この間、ひょっとすると、不況になってからだとは思うけれど、メディアは強迫的に『敵』を探し続けてきた。いや「悪」というべきだろうか。いまはもうほとんど最終段階に近づいているようにも思う。
ついこのあいだまで、その敵は福祉であったり、医療であったり、いずれにせよ平等を守ろうとしてきた部分だった。主観的にはたとえば年金問題や医療問題をなんとかしようと思っているのだろうが、客観的には福祉や平等を支えてきたインフラの破壊に手を貸している。敵のないところにむりやり敵を作り出そうとしているからだ。主観的には彼らは平等なり「左」の価値観なりを守ろうとしているだろうが、結果はつねに逆になっている。

そういえば平等という言葉もいつしかメディアの中で「悪」という言葉を伴わずに、用いられなくなってしまった。福祉は平等であり、平等を目指さない福祉はない。しかもそれは機会の平等ではなく結果の平等だ。所得の再分配とはこの結果の平等以外の何物でもない。もう少し穏当に言い換えれば、福祉が支えてきたものは、社会の一体性であり、それを支えられなくなるのならば、革命になるというのは、これはしかしほとんど定義の問題だ。

敵を探し続けてきた結果は、当然のことだが矮小化された万人の万人にたいする闘争だ。それがメディア自身に向くのは避けようがない。いま少し長く、被害者意識を抱きしめておくには、さらなる敵が必要だ。それは果たしてどこに? 産科医ではなければ、おそらく官僚だろう。大物政治家とスポンサーは上の方からストップがかかるし、スポンサーのお客さんに悪口を言うわけにはいかない(自虐史観は左もあまりお好みではない)。

いっぽうでメディアがさかんに持ち上げるのは民衆のアヘン、スピリチュアルなものとやら。しかしそれは必然的ですらある。いや、「悪」というのはやはり宗教的なところがある。

しかし公共の電波で、拝み屋の宣伝というのは、素朴に犯罪だとは思うが、しかし正義の味方はもうすこし小規模な犯罪がお好みのようで、あまりニュースはその弊害(被害?)を取り上げてくれない。
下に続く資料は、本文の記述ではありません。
(** The line collected by [xapSerialAccumulator] is local to one read: a
    notification that arrives in two reads is dropped, and its message is neither
    fetched nor announced. *)
Theorem notification_cut (x : xAPIdent) (n : Z) (a b : cstr) (w : sms_world) :
  0 <= n -> (length (fmt_d n) <= 6)%nat -> notification n ++ CRLF = a ++ b -> a <> [] -> b <> [] ->
  xapSerialAccumulator x (Some a) w = Ok w /\ xapSerialAccumulator x (Some b) w = Ok w.
Proof.
  intros Hn0 Hl E Ha Hb. assert (Hlen : (length a + length b <= 250)%nat).
  { rewrite <- length_app, <- E. unfold notification. rewrite !length_app. cbn. lia. }
  assert (Hfin : b = [10] \/ exists b', b = b' ++ CRLF /\ 13 ∉ b' /\ 13 ∉ a /\ a ++ b' = notification n).
  { destruct (decide (length b <= 1)%nat) as [H1|H1].
    - left. destruct b as [|c [|]]; [done| |cbn in H1; lia]. apply (f_equal last) in E. rewrite last_snoc in E. change CRLF with ([13] ++ [10]) in E.
      rewrite app_assoc, last_snoc in E. by injection E as <-.
    - right. exists (take (length b - 2) b). assert (Hx : notification n = a ++ take (length b - 2) b /\ CRLF = drop (length b - 2) b).
      { rewrite <- (take_drop (length b - 2) b) in E. rewrite app_assoc in E. apply app_inj_2 in E; [done|]. rewrite length_drop. cbn. lia. }
      destruct Hx as [Hx Hy]. pose proof (notification_free n 13 ltac:(lia)) as Hf. rewrite Hx, not_elem_of_app in Hf. destruct Hf.
      split_and!; [by rewrite Hy, take_drop|done|done|done]. }
  unfold xapSerialAccumulator. rewrite !take_ge by lia. destruct Hfin as [->|(b' & -> & H13b & H13a & Hab)].
  - split; [|done]. change CRLF with ([13] ++ [10]) in E. rewrite app_assoc in E. apply app_inj_2 in E as [<- _]; [|done].
    rewrite accumulate_plain by (by apply notification_free). done.
  - split.
    + rewrite <- (app_nil_r a), accumulate_plain by done. done.
    + rewrite accumulate_line by done. unfold processSerialMsg.
      assert (strncmp0 6 (c_text (take (length (b' ++ CRLF) - 1) (b' ++ CRLF))) (str "+CMTI:") = false) as ->; [|done].
      assert (Hplus : 43 ∉ b').
      { destruct a as [|c a']; [done|]. assert (Hr : a' ++ b' = drop 1 (notification n)) by (by rewrite <- Hab).
        intros Hx. assert (Hin : 43 ∈ drop 1 (notification n)) by (rewrite <- Hr; apply elem_of_app; by right).
        change (drop 1 (notification n)) with (str "CMTI: " ++ [34] ++ str "SM" ++ [34; 44] ++ fmt_d n) in Hin.
        assert (Hd : Forall (fun d => d <> 43) (str "CMTI: " ++ [34] ++ str "SM" ++ [34; 44] ++ fmt_d n)).
        { rewrite !Forall_app. split_and!; try (repeat (apply Forall_cons; split; [done|]); by apply Forall_nil).
          unfold fmt_d. destruct (Z.ltb_spec n 0); [lia|]. eapply Forall_impl; [by apply digits_isdigit|]. intros d Hd. unfold isdigit in Hd. lia. }
        rewrite Forall_forall in Hd. by apply Hd in Hin. }
      assert (take (length (b' ++ CRLF) - 1) (b' ++ CRLF) = b' ++ [13]) as ->.
      { change CRLF with ([13] ++ [10]). rewrite app_assoc. apply take_app_length'. rewrite !length_app. cbn. lia. }
      apply bool_decide_eq_false_2. intros Hx. assert (Hh : head (c_text (b' ++ [13])) = Some 43).
      { destruct (c_text _) as [|z l]; [done|]. cbn [take] in Hx. by injection Hx as -> _. }
      destruct b' as [|c b']; [done|]. unfold c_text in Hh. cbn in Hh. destruct (c =? 0); [done|]. injection Hh as ->. apply Hplus. by left.
Qed.

Lemma notification_cut_witness :
  xapSerialAccumulator demo_x (Some (str "+CM")) (demo_sms_world []) = Ok (demo_sms_world []) /\
  xapSerialAccumulator demo_x (Some (str "TI: " ++ [34] ++ str "SM" ++ [34; 44; 51] ++ CRLF)) (demo_sms_world []) = Ok (demo_sms_world []).
Proof.
  apply (notification_cut demo_x 3 (str "+CM") (str "TI: " ++ [34] ++ str "SM" ++ [34; 44; 51] ++ CRLF)); [lia|apply Nat.leb_le; reflexivity|reflexivity|done|done].
Defined.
いずれにせよ、自分の正義感を根拠なく肯定するためには便利なものとそうでないものがあるわけで、かくして、現在、メディアは反知性主義を手放すことができないのだが、困ったことに、これは貧富の差の拡大と適合的である。おそらくそのツケはいつかは支払わねばならない。

などということをぼんやりと思いながら、あと時間はどれくらい残されているのだろうなあとふと思ったり。心配性なのでね。